CREDIT: This story was first seen in the Guardian
Ministers are choosing to give billions of pounds to build new free schools while existing schools are crumbling into disrepair, Whitehall’s spending watchdog has found, the Guardian reports.
The National Audit Office has calculated that £6.7bn is needed to bring existing school buildings in England and Wales to a satisfactory standard.
The then education minister Michael Gove pledged two years ago to create 500 free schools by 2020. Auditors have concluded that the Department for Education is facing a £2.5bn bill to purchase land to build them.
In a report released on February 22, auditors have questioned whether the plans for so many new free schools will be value for money.
Responding to the report, Meg Hillier, the Labour chair of the public accounts committee, called for the money assigned to new free schools to be diverted to existing buildings. “This is taxpayers’ money that could be used to fund much-needed improvements in thousands of existing school buildings,” she said.
Auditors found that the education department has already spent £863m on land acquisitions for free schools over the last five years – in some cases paying premium prices because of a shortage of suitable sites.
While free schools were helping to meet the demand for additional school places in some areas, the NAO said that because local authorities did not control their numbers they were not necessarily “fully aligned” with their needs.

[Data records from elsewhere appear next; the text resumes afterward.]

Lemma gov_ok_same (tr : trace) (s s' : gov) (c : gov_env * gov_call) :
  gov_ok tr s -> proposal s' = proposal s -> proposal_counter s' = proposal_counter s ->
  override_votes (emergencies s') = override_votes (emergencies s) ->
  override_config (emergencies s') = override_config (emergencies s) -> gov_ok (c :: tr) s'.
Proof.
  intros [H1 H2 H3 H4] E1 E2 E3 E4. split; rewrite ?E1, ?E2, ?E3, ?E4, ?len_cons; try done; [lia|].
  intros p Hp. destruct (H4 p Hp) as (En & later & Hb). split; [done|]. exists (c :: later).
  apply (backed_later tr s s' p p later c Hb); try done; [|by left].
  intros a. unfold get_emergency_override_votes. rewrite E3. by left.
Qed.

(** The proposal is replaced by one with more cancellation votes or another status. *)
Lemma gov_ok_cancel (tr : trace) (s : gov) (p : GovernanceProposal) (st : ProposalStatus) (votes : gset Address) (c : gov_env * gov_call) :
  gov_ok tr s -> proposal s = Some p ->
  (forall later a, a ∈ votes -> a ∈ cancellation_votes p \/ exists e, called (c :: later) a (GVoteCancel a (proposal_id p) e)) ->
  gov_ok (c :: tr) (store_proposal s (with_votes p st votes)).
Proof.
  intros [H1 H2 H3 H4] Hp Hv. split; cbn; try done; [rewrite len_cons; lia|]. intros q [= <-]. destruct (H4 p Hp) as (En & later & Hb).
  split; [done|]. exists (c :: later). apply (backed_later tr s _ p _ later c Hb); try done; [by left|]. cbn. apply Hv.
Qed.

Lemma submit_ok (tr : trace) (i : gov_env) (s s' : gov) (who : Address) (hash : bytes) :
  gov_ok tr s -> len tr < imax U64 -> run_gov i s (GSubmit who hash) = Ok s' -> gov_ok ((i, GSubmit who hash) :: tr) s'.
Proof.
  intros [H1 H2 H3 H4] Hlen Hr. cbn [run_gov] in Hr. apply bind_Ok in Hr as ([s1 n] & Hr & [= <-]). apply bind_Ok in Hr as (u & _ & Hr).
  skip 2 Hr. apply bind_Ok in Hr as ([] & Ha%require_auth_Ok & [= <- _]).
  assert (_next_proposal_id s = default 0 (proposal_counter s) + 1) as En.
  { unfold _next_proposal_id, checked_add, chk. rewrite (proj2 (fits_spec U64 _)) by (cbn [imin] in *; lia). done. }
  split; cbn; unfold Datatypes.id; rewrite ?En, ?len_cons; try done; [lia| |].
  - intros m y Hx. specialize (H2 m y Hx). lia.
  - intros p [= <-]. split; [done|]. exists []. split; cbn; [by exists i, tr| |set_solver]. intros a [v Hv].
    unfold get_emergency_override_votes in Hv. cbn in Hv. destruct (override_votes (emergencies s) !! (default 0 (proposal_counter s) + 1)) as [y|] eqn:Em; [|done].
    specialize (H2 _ _ Em). lia.
Qed.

Some free schools were opening in areas where there were already plenty of places, creating “spare capacity” that could affect the future financial sustainability of other schools in the area, it said. The education department has estimated that of the 113,500 new places being opened in mainstream free schools between 2015 and 2021, 57,000 would create spare capacity in other nearby schools, potentially affecting their future funding.
Official data indicated creation of spare places in 52 free schools which opened in 2015 alone would have a “moderate or high impact” on the funding of 282 other schools.
At the same time, the NAO warned the condition of existing schools was worsening, with around 40% of the schools estate built between 1945 and 1976 coming up for replacement or major refurbishment.
As a result, the cost of restoring all schools to a satisfactory condition was expected to double over the course of the five years to 2020-21.
Schools in Enfield in London, Northumberland and the Isle of Wight are in particularly poor condition, the National Audit Office concludes, where schools, academy chains and local authorities will have to spend more than £2,100 a pupil to get them up to a satisfactory condition.
The NAO found that while the average cost of the 175 sites bought by the department is £4.9m, 24 sites have cost more than £10m, including four that have cost more than £30m.
There is growing pressure to build more schools, as almost a million extra pupils are expected to enter the English school system over the next 10 years.
Cllr Richard Watts, chair of the LGA’s Children and Young People Board, said: “If the crisis is to be dealt with properly the government must commit to funding the creation of school places and hand powers back to councils so that they can open new schools, for both primary and secondary-age pupils.”
Malcolm Trobe, interim general secretary of the Association of School and College Leaders, said: “This is yet another symptom of the enormous pressures on the education system caused by insufficient levels of government funding, and we once again appeal to the government to invest more in schools and colleges.”
An education department spokesperson said: “As the NAO acknowledges, we have made more school places available, and in the best schools. The free school programme is a vital part of this – more than three quarters of free schools have been approved in areas where there is already demand for new places and the vast majority are rated good or outstanding by Ofsted.”